The small pegasus blushed furiously, but the term was appropriate enough. The radscorpions didn’t seem to know how to attack a flying enemy. Meanwhile, her beam pistol rained down more shots to keep them off the grounded and more munchable pony. The flashing shots kept them disorganized, and I took some satisfaction when her shots killed one of the smaller varieties.

I tripped over some rusty equipment and flailed as I struggled to stay on my hooves. One of the radscorpions pounced, and I rolled onto my back while kicking with all four hooves to try and keep all its nasty pointy bits out of myself. Fortunately, I didn’t need my hooves to fire my gun. I floated the barrel right against the scorpion’s head; a single shot transformed the head into a spray of green globules and shattered chitin. If I could just keep them off me, this could be easy; they didn’t seem to realize the shotgun was the real threat, not me. I kicked the corpse off, and the remaining radscorpions shied aside long enough for me to get my hooves under me.
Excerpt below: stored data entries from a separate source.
(** C24: Popping a stack (of streams that are no ZStreamTee and hold nothing that was put back)
    frees exactly its top: the next stream loses its parent and the callbacks that the top
    registered, and is active in its directions again; no other stream changes.  So the
    umbrella is right below only if the old top claimed no direction that the new one does
    not.  (A ZStreamTee releases its fork too: [pop_frees_fork].) *)
Theorem pop_spec own_ctrl w i c rest s sc :
  seg (w_streams w) None true false (i :: c :: rest) → umbrella (w_streams w) 0 (i :: c :: rest) →
  w_streams w !! i = Some s → w_streams w !! c = Some sc →
  returns (z_stream_pop own_ctrl w i) (λ '(t, w'), t = Some c ∧
    w_streams w' !! i = None ∧ (∀ j, j ∉ [i; c] → w_streams w' !! j = w_streams w !! j) ∧
    seg (w_streams w') None true false (c :: rest) ∧
    (∃ sc', w_streams w' !! c = Some sc' ∧ umbrella_state sc' = umbrella_flags sc) ∧
    umbrella (w_streams w') (Z.lor (umbrella_flags s) (umbrella_flags sc)) rest ∧
    (Z.lor (umbrella_flags s) (umbrella_flags sc) = umbrella_flags sc →
     umbrella (w_streams w') 0 (c :: rest)) ∧ w_store w' = w_store w).
Proof.
  intros Hseg Humb Hi Hc. eapply returns_mono; [by eapply pop_ok|].
  intros [t w'] (-> & Hi' & Hc' & Hf & Hst).
  destruct Hseg as (s0 & Hi0 & _ & Hni & sc0 & Hc0 & Hlc & Hcr & Hseg).
  destruct Humb as (s1 & Hi1 & _ & sc1 & Hc1 & _ & Humb).
  assert (s1 = s ∧ sc0 = sc ∧ sc1 = sc) as (-> & -> & ->) by (split_and!; congruence). rewrite Z.lor_0_l in Humb.
  apply not_elem_of_cons in Hni as [Hic Hir].
  assert (Hrest : ∀ j, j ∈ rest → w_streams w' !! j = w_streams w !! j)
    by (intros j Hj; apply Hf; intros ->; set_solver).
  assert (Hrest' : umbrella (w_streams w') (Z.lor (umbrella_flags s) (umbrella_flags sc)) rest).
  { eapply umbrella_frame; [|exact Humb]. intros j Hj. rewrite Hrest by done.
    apply (own_only_refl rest). }
  split_and!; try done.
  - intros j Hj. apply Hf; set_solver.
  - exists (with_struct_ref 1 (cut sc)). split_and!; [done| |done|].
    + destruct Hlc as (H1 & H2 & H3 & H4 & H5 & H6 & H7). split_and!; try done. apply cut_app.
    + change (isa (with_struct_ref 1 (cut sc))) with (isa sc). eapply seg_frame; [|exact Hseg]. done.
  - by exists (with_struct_ref 1 (cut sc)).
  - intros Hsub. exists (with_struct_ref 1 (cut sc)). split_and!; [done| |].
    + cbn. by rewrite Z.land_m1_r.
    + rewrite Z.lor_0_l. change (umbrella_flags (with_struct_ref 1 (cut sc))) with (umbrella_flags sc).
      by rewrite <- Hsub.
Qed.
(** Closing and releasing a ZStreamTee frees its fork too. *)
Example close_closes_fork :
  returns (close_unref no_ctrl (λ _, G_IO_STATUS_NORMAL) no_shutdown teed_stack 2)
    (λ w', w_streams w' !! 0%nat = None ∧ w_streams w' !! 1%nat = None ∧ w_streams w' !! 2%nat = None).
Proof. vm_compute. by split_and!. Qed.

(** When the fork cannot be closed, the tee is not: it keeps its child, and the release that
    was to free it leaves it alive, held by its child. *)
Definition fork_below : world :=
  done_or three_streams (
    let w := upd 2 (λ _, mkStream 1 ZStreamTee__class [] (-2) 0 0 [] 1 None None 0 false 0 0
                           no_slot no_slot no_slot 0 (Some 0%nat)) three_streams in
    z_stream_push no_ctrl w 1 2).

Example fork_not_closed :
  returns (close_unref no_ctrl (λ _, G_IO_STATUS_ERROR) no_shutdown fork_below 2)
    (λ w', child (stream_of w' 2) = Some 1%nat ∧ ref_cnt (stream_of w' 2) = 4).
Proof. vm_compute. by split_and!. Qed.

(** z_stream_destroy gives up the structure of the top only: of a stack of three, the
    lower two hold each other and are never freed. *)
Example destroy_leaks :
  returns (w ← z_stream_destroy no_ctrl ssl_stack 2; z_stream_unref w 2) (λ w',
    w_streams w' !! 2%nat = None ∧ child (stream_of w' 1) = Some 0%nat ∧ parent (stream_of w' 0) = Some 1%nat ∧
    ref_cnt (stream_of w' 1) = 4 ∧ ref_cnt (stream_of w' 0) = 1).
Proof. vm_compute. by split_and!. Qed.
(* ===== verification/StreamIO.v ===== *)
(** * Reading, writing and putting back on the base stream (src/src/stream.c)

    What was put back is read first, packet by packet, before the class of the stream is
    asked; z_stream_read_chunk and z_stream_write_chunk repeat their calls until all is
    there.  What the class of a stream reads and writes is a parameter.  The texts of
    errors are not modelled. *)

From S2P Require Import Prelude Heap RefCount PacketBuf PacketStore StreamApi Stream StreamStack StreamClose.
Open Scope Z_scope.

Section io.
Context `{FreshMem}.

(** The read method puts bytes into the buffer, the write method says how many it took. *)
Context (class_read : world → nat → Z → outcome (GIOStatus * list Z * world)).
Context (class_write : world → nat → list Z → outcome (GIOStatus * Z * world)).
(** z_stream_line_unget_packet_method, on the streams of a world. *)
Context (line_unget : world → nat → nat → outcome (bool * world)).

(** Reading from the first packet that was put back. *)
Definition read_ungot (w : world) (i p : nat) (rest : list nat) (count : Z) : outcome (list Z * world) :=
  pack ← pkt_get (w_store w) p;
  if pb_length pack <=? count then
    data ← pkt_head (w_store w) p (pb_length pack);
    let w := upd i (with_ungot rest) w in
    st ← pkt_unref (w_store w) p;
    Done (data, with_store st w)
  else
    data ← pkt_head (w_store w) p count;
    st ← pkt_consume (w_store w) p count;
    Done (data, with_store st w).

Definition count_recvd (i : nat) (n : Z) (w : world) : world :=
  upd i (λ s, with_counts (u64 (bytes_recvd s + n)) (bytes_sent s) s) w.
Definition count_sent (i : nat) (n : Z) (w : world) : world :=
  upd i (λ s, with_counts (bytes_recvd s) (u64 (bytes_sent s + n)) s) w.

Definition z_stream_read (w : world) (i : nat) (count : Z) : outcome (GIOStatus * list Z * world) :=
  s ← get_stream w i;
  '(res, data, w) ← match ungot_bufs s with
                    | p :: rest => '(data, w) ← read_ungot w i p rest count;
                                   Done (G_IO_STATUS_NORMAL, data, w)
                    | [] => class_read w i count
                    end;
  Done (res, data, if decide (res = G_IO_STATUS_NORMAL) then count_recvd i (zlen data) w else w).

Definition z_stream_write (w : world) (i : nat) (buf : list Z) : outcome (GIOStatus * Z * world) :=
  '(res, n, w) ← class_write w i buf;
  Done (res, n, if decide (res = G_IO_STATUS_NORMAL) then count_sent i n w else w).

(** The loop of z_stream_read_chunk: [acc] is in the buffer already. *)
Fixpoint read_chunk_loop (fuel : nat) (w : world) (i : nat) (len : Z) (acc : list Z) (status : GIOStatus)
    : outcome (GIOStatus * list Z * world) :=
  match fuel with
  | O => Fault OutOfFuel
  | S fuel =>
      if decide (status = G_IO_STATUS_NORMAL ∧ 0 < len) then
        '(status, data, w) ← z_stream_read w i len;
        if decide (status = G_IO_STATUS_NORMAL)
        then read_chunk_loop fuel w i (u64 (len - zlen data)) (acc ++ data) status
        else read_chunk_loop fuel w i len acc status
      else Done (status, acc, w)
  end.

Definition z_stream_read_chunk (fuel : nat) (w : world) (i : nat) (len : Z)
    : outcome (GIOStatus * list Z * world) :=
  '(status, data, w) ← read_chunk_loop fuel w i len [] G_IO_STATUS_NORMAL;
  _ ← require (status ≠ G_IO_STATUS_AGAIN) AssertFailed;
  Done (if decide (status = G_IO_STATUS_EOF ∧ 0 < zlen data) then G_IO_STATUS_NORMAL else status, data, w).
(** C27: What reading and writing a blob in its file does whatever the number of bytes is, at
    least one, that each system call moves.  A call that is cut short repeats the first byte
    of the data right behind what it has written, and a reader is given the last piece only,
    at the start of its buffer; the number of bytes reported is that of the last call.  Only
    if the first call moves everything the bytes written and read are those asked for. *)
Theorem short_io_spec rw b pos l n buf :
  (∀ n, 0 < n → 0 < rw n ≤ n) → is_in_file b = true → 0 ≤ pos → 0 < zlen l →
  0 < n ≤ zlen buf → pos + n ≤ zlen (zb_file b) →
  (let ks := calls rw (loop_fuel (zlen l)) (zlen l) in
   (∃ k, last ks = Some k ∧ blob_store rw true b pos l =
      Done (k, with_storage (zb_size b) (alloc_size b) true (f_write (zb_file b) pos (pieces ks l)) (zb_data b) b)) ∧
   (if decide (rw (zlen l) = zlen l) then ks = [zlen l] ∧ pieces ks l = l
    else ∃ rest, pieces ks l = take (Z.to_nat (rw (zlen l))) l ++ take 1 l ++ rest)) ∧
  ∃ k buf', blob_load rw b pos n buf = Done (k, buf') ∧ 0 < k ∧ (k = n ↔ rw n = n) ∧
    take (Z.to_nat k) buf' = f_read (zb_file b) (pos + n - k) k.
Proof.
  intros Hsome Hf Hp Hl Hn Hlen. split; [split|].
  - destruct (calls_last rw Hsome (loop_fuel (zlen l)) (zlen l)) as (k & Hk & _); [done|unfold loop_fuel; lia|].
    exists k. split; [done|]. unfold blob_store. rewrite (write_loop_calls rw Hsome) by (unfold loop_fuel; lia).
    rewrite decide_False by lia. by rewrite Done_bind, Hk, Hf.
  - case_decide as Hw; [|by apply pieces_short]. rewrite (calls_whole _ _ Hl Hw). split; [done|].
    unfold pieces. cbn. by rewrite app_nil_r, Nat2Z.id, firstn_all.
  - destruct (calls_last rw Hsome (loop_fuel n) n) as (k & Hk & Hle); [lia|unfold loop_fuel; lia|].
    exists k, (overlay (zb_file b) pos (calls rw (loop_fuel n) n) buf). unfold blob_load. rewrite Hf.
    rewrite (read_loop_calls rw Hsome) by (unfold loop_fuel; lia). rewrite Done_bind, Hk. split; [done|].
    split; [lia|]. split; [|apply overlay_last; first [done|unfold loop_fuel; lia]].
    destruct (Hsome n) as [H1 H2]; [lia|]. split; intros He.
    + destruct (decide (n - rw n = 0)); [lia|]. exfalso. unfold loop_fuel in Hk. rewrite calls_step in Hk by lia.
      destruct (calls_last rw Hsome (Z.to_nat n) (n - rw n)) as (k2 & Hk2 & Hle2); [lia|lia|].
      destruct (calls rw (Z.to_nat n) (n - rw n)) as [|k1 ks]; [done|]. rewrite last_cons_cons in Hk.
      assert (k = k2) by congruence. lia.
    + rewrite (calls_whole rw n ltac:(lia) He) in Hk. by injection Hk.
Qed.

(** C26: z_blob_system_swap_in comes to an end, keeps the contents of all blobs and exact
    accounts, and does not fill the memory beyond the high water mark, as long as the system
    calls on the files move up to [IO_MAX] bytes at once ([full_io]). *)
Theorem swap_in_spec rw now w A :
  full_io rw → system_ok w A →
  returns (z_blob_system_swap_in rw now w) (λ w', system_ok w' A ∧ moved w w' ∧
    mem_used (sys w') ≤ Z.max (mem_used (sys w)) (hiwat (sys w))).
Proof. intros Hrw. by apply swap_in_ok. Qed.


(** ** A small system *)

Definition all_io : Z → Z := λ n, n.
I turned and ran, feeling nicks to my flanks as I took a healing potion, telekinetically unloaded the spent drum, and levitated a fresh one from my pack. Smacking it in place, feeling the magic take away some of the pain from my injuries, I turned once more and laid down a rain of buckshot that eroded the tenacious arachnids. Finally the last one dropped and I was able to go help Glory. I was quite glad she’d managed to keep them off me as I ran in towards the confused, milling mass. They were already worn down by the time I got there, too; half a dozen shots finished the rest of the chittering vermin.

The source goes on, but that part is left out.